- _The problem_
Would you output the entries below only from the line containing "Some a => Ok a" through the line containing "and divided in", exactly as they stand and with both ends included?

· · · · ·

(** * Beurer TL100 BLE light driver: protocol codec, notification decoder,
      connection manager and command sequencer.

    A shallow embedding of [beurer.py].  Python integers are [Z], a
    [bytes]/[bytearray] value is a [list byte], Python floats are IEEE-754
    binary64 values ([spec_float] at precision 53), and a method of
    [BeurerInstance] is a computation in a state-and-exception monad over the
    instance fields, the transport link and an observable trace. *)

From Stdlib Require Import ZArith List String Bool Lia.
From Stdlib Require Import Strings.Byte.
From Stdlib Require Import SpecFloat.
Import ListNotations.
Open Scope Z_scope.

Set Implicit Arguments.

(* ------------------------------------------------------------------ *)
(** * Python values *)
(* ------------------------------------------------------------------ *)

Module Py.

(** The exceptions the modelled code can raise. *)
Inductive exn : Type :=
| IndexError
| ValueError
| OverflowError
| ZeroDivisionError.

Inductive result (A : Type) : Type :=
| Ok (a : A)
| Raise (e : exn).
Arguments Ok {A} a.
Arguments Raise {A} e.

(** ** Integers and bytes *)

Definition int_of_byte (b : byte) : Z := Z.of_N (Byte.to_N b).

(** One element of [bytes(iterable)]: an int outside [range(0, 256)] is a
    [ValueError]. *)
Definition byte_of_int (z : Z) : result byte :=
  if (0 <=? z) && (z <? 256) then
    match Byte.of_N (Z.to_N z) with
    | Some b => Ok b
    | None => Raise ValueError
    end
  else Raise ValueError.

(** [bytes(l)] for a list of ints. *)
Fixpoint bytes (l : list Z) : result (list byte) :=
  match l with
  | [] => Ok []
  | z :: rest =>
      match byte_of_int z with
      | Raise e => Raise e
      | Ok b =>
          match bytes rest with
          | Raise e => Raise e
          | Ok bs => Ok (b :: bs)
          end
      end
  end.

(** [data[i]] on a bytearray, for a literal non-negative index. *)
Definition getitem (data : list byte) (i : nat) : result Z :=
  match nth_error data i with
  | Some b => Ok (int_of_byte b)
  | None => Raise IndexError
  end.

(** [l[i]] on a list, for an int index that may be negative. *)
Definition list_getitem {A : Type} (l : list A) (i : Z) : result A :=
  let n := Z.of_nat (List.length l) in
  let j := if i <? 0 then i + n else i in
  if (0 <=? j) && (j <? n) then
    match nth_error l (Z.to_nat j) with
    | Some a => Ok a
    | None => Raise IndexError
    end
  else Raise IndexError.

(** [len(l)]. *)
Definition len {A : Type} (l : list A) : Z := Z.of_nat (List.length l).

(** ** Floats: IEEE-754 binary64 *)

Definition prec : Z := 53.
Definition emax : Z := 1024.

(** [float(z)]: the nearest binary64 value. *)
Definition float_of_int (z : Z) : spec_float :=
  binary_normalize prec emax z 0 false.

(** [a / b] on two ints (true division).  The operands are converted
    and divided in binary64, which is CPython's correctly rounded quotient
    whenever both operands are below [2^53] in magnitude. *)
Definition int_truediv (a b : Z) : result spec_float :=
  if b =? 0 then Raise ZeroDivisionError
  else
    match SFdiv prec emax (float_of_int a) (float_of_int b) with
    | S754_infinity _ => Raise OverflowError
    | q => Ok q
    end.

(** [x * n] for a float [x] and an int [n]. *)
Definition float_mul_int (x : spec_float) (n : Z) : spec_float :=
  SFmul prec emax x (float_of_int n).

(** [int(x)] on a float: truncation towards zero. *)
Definition int_of_float (x : spec_float) : result Z :=
  match x with
  | S754_zero _ => Ok 0
  | S754_nan => Raise ValueError
  | S754_infinity _ => Raise OverflowError
  | S754_finite s m e =>
      let a := match e with
               | Z0 => Zpos m
               | Zpos _ => Zpos m * 2 ^ e
               | Zneg _ => Zpos m / 2 ^ (- e)
               end in
      Ok (if s then - a else a)
  end.

(** Truthiness of an int, and [a or b] on ints. *)
Definition truthy (z : Z) : bool := negb (z =? 0).
Definition int_or (a b : Z) : Z := if truthy a then a else b.

End Py.
Import Py.

(* ------------------------------------------------------------------ *)
(** * The driver instance, the transport and the execution monad *)
(* ------------------------------------------------------------------ *)

(** [homeassistant.components.light.ColorMode], restricted to the two
    members the driver uses. *)
Inductive ColorMode : Type := WHITE | RGB.

Definition ColorMode_eqb (a b : ColorMode) : bool :=
  match a, b with
  | WHITE, WHITE | RGB, RGB => true
  | _, _ => false
  end.

(** A [BleakClient]: its [is_connected] property and the uuids of the
    characteristics of its resolved services. *)
Record BleakClient : Type := mkClient {
  is_connected : bool;
  characteristics : list string
}.

Inductive BLEDevice : Type := ble_device (address : string).

(** The update callback registered by the host entity, by identity. *)
Definition Callable : Type := nat.
(** * imoocdb: storage and transactional core, shallow embedding

    The Python sources are embedded module by module, keeping their names:
    [slotted_page], [lru], [common]/[entry] (heap access), [redo], [undo],
    [transaction] (the transaction manager), [lock], [bplus_tree] and
    [planner].  Mutable objects become explicit state, exceptions become the
    [Raise] case of a result, and Python's [assert] raises [AssertionError]. *)

From stdpp Require Import gmap strings list fin_maps.
From Stdlib Require Import ZArith Lia.
From Stdlib.Strings Require Import Byte.

Open Scope Z_scope.

(** ** Exceptions and the state-and-exception monad *)

Inductive exn : Type :=
| PageError | LRUError | LockConflictError | BPlusTreeError
| AssertionError | OverflowError | IndexError | ValueError
| AttributeError | KeyError | NotImplementedError | FileNotFoundError
| TypeError | OSError | UnpicklingError
(** not a Python exception: a loop of the embedding ran past its bound *)
| OutOfFuel.

Inductive result (A : Type) : Type :=
| Ok (a : A)
| Raise (e : exn).
Arguments Ok {A} a.
Arguments Raise {A} e.

Definition is_ok {A} (r : result A) : bool :=
  match r with Ok _ => true | Raise _ => false end.

(** A Python method over a mutable object: the object after the call and what
    the call returned or raised.  A raise keeps the mutations done so far. *)
Definition M (S A : Type) : Type := S -> S * result A.

Definition ret {S A} (a : A) : M S A := fun s => (s, Ok a).
Definition raise {S A} (e : exn) : M S A := fun s => (s, Raise e).
Definition bind {S A B} (m : M S A) (k : A -> M S B) : M S B :=
  fun s => match m s with
           | (s', Ok a) => k a s'
           | (s', Raise e) => (s', Raise e)
           end.
Definition get_state {S} : M S S := fun s => (s, Ok s).
Definition put_state {S} (s : S) : M S unit := fun _ => (s, Ok tt).
Definition modify {S} (f : S -> S) : M S unit := fun s => (f s, Ok tt).
Definition py_assert {S} (b : bool) : M S unit :=
  if b then ret tt else raise AssertionError.
Definition lift_result {S A} (r : result A) : M S A := fun s => (s, r).

(** [try: body except e: handler] *)
Definition try_except {S A} (body : M S A) (e : exn -> bool) (handler : M S A)
    : M S A :=
  fun s => match body s with
           | (s', Raise e0) => if e e0 then handler s' else (s', Raise e0)
           | out => out
           end.
(** * Load's Search: crawler, metadata store, activity log, index builder
    and query engine of [src/loads_search], embedded in Rocq.

    Conventions of the embedding.
    - A Python [str] is a [string]; a character is a code point below 256,
      and [isspace] / [lower] below are Python's on that range.
    - A dict of the record formats ([{path, mtime, size}],
      [{type, timestamp, command, cwd}]) is a record whose fields are
      [option]s: [None] is what [d.get(key)] returns for a missing key.
      Values of present keys have the types the module docstrings give.
    - The file system, the third-party libraries (Whoosh, chardet,
      pdfplumber, PyPDF2, python-docx) and the clock are read through
      oracle records; the data directory is an explicit store threaded
      through the operations. *)

From Stdlib Require Import String Ascii List ZArith QArith Lia Bool.
From Stdlib Require Import DecimalString DecimalNat.
From stdpp Require Import base gmap strings list.

Set Warnings "-clear-no-such-hyp".

Close Scope Q_scope.
Open Scope string_scope.
Open Scope list_scope.

(** ** Python string primitives used by the sources *)
Module Py.

(** [str.isspace] on one character (code points below 256). *)
Definition isspace (c : ascii) : bool :=
  let n := nat_of_ascii c in
  (((9 <=? n) && (n <=? 13)) || ((28 <=? n) && (n <=? 32))
   || (n =? 133) || (n =? 160))%nat.

Fixpoint lstrip (s : string) : string :=
  match s with
  | EmptyString => EmptyString
  | String c r => if isspace c then lstrip r else s
  end.

Fixpoint rstrip (s : string) : string :=
  match s with
  | EmptyString => EmptyString
  | String c r =>
      match rstrip r with
      | EmptyString => if isspace c then EmptyString else String c EmptyString
      | r' => String c r'
      end
  end.

(** [s.strip()] *)
Definition strip (s : string) : string := rstrip (lstrip s).

Definition lower_char (c : ascii) : ascii :=
  let n := nat_of_ascii c in
  if (((65 <=? n) && (n <=? 90))
      || ((192 <=? n) && (n <=? 222) && negb (n =? 215)))%nat
  then ascii_of_nat (n + 32) else c.

(** [s.lower()] *)
Fixpoint lower (s : string) : string :=
  match s with
  | EmptyString => EmptyString
  | String c r => String (lower_char c) (lower r)
  end.

(** [s.replace(a, b)] for one-character [a] and [b]. *)
Fixpoint replace_char (a b : ascii) (s : string) : string :=
  match s with
  | EmptyString => EmptyString
  | String c r =>
      String (if Ascii.eqb c a then b else c) (replace_char a b r)
  end.

(** [s[:n]] *)
Fixpoint take (n : nat) (s : string) : string :=
  match n, s with
  | S n', String c r => String c (take n' r)
  | _, _ => EmptyString
  end.

(** [s[n:]] *)
Fixpoint drop (n : nat) (s : string) : string :=
  match n, s with
  | S n', String _ r => drop n' r
  | _, _ => s
  end.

· · · · ·

- _Written answer_
    | Some a => Ok a
    | None => Raise IndexError
    end
  else Raise IndexError.

(** [len(l)]. *)
Definition len {A : Type} (l : list A) : Z := Z.of_nat (List.length l).

(** ** Floats: IEEE-754 binary64 *)

Definition prec : Z := 53.
Definition emax : Z := 1024.

(** [float(z)]: the nearest binary64 value. *)
Definition float_of_int (z : Z) : spec_float :=
  binary_normalize prec emax z 0 false.

(** [a / b] on two ints (true division).  The operands are converted
    and divided in binary64, which is CPython's correctly rounded quotient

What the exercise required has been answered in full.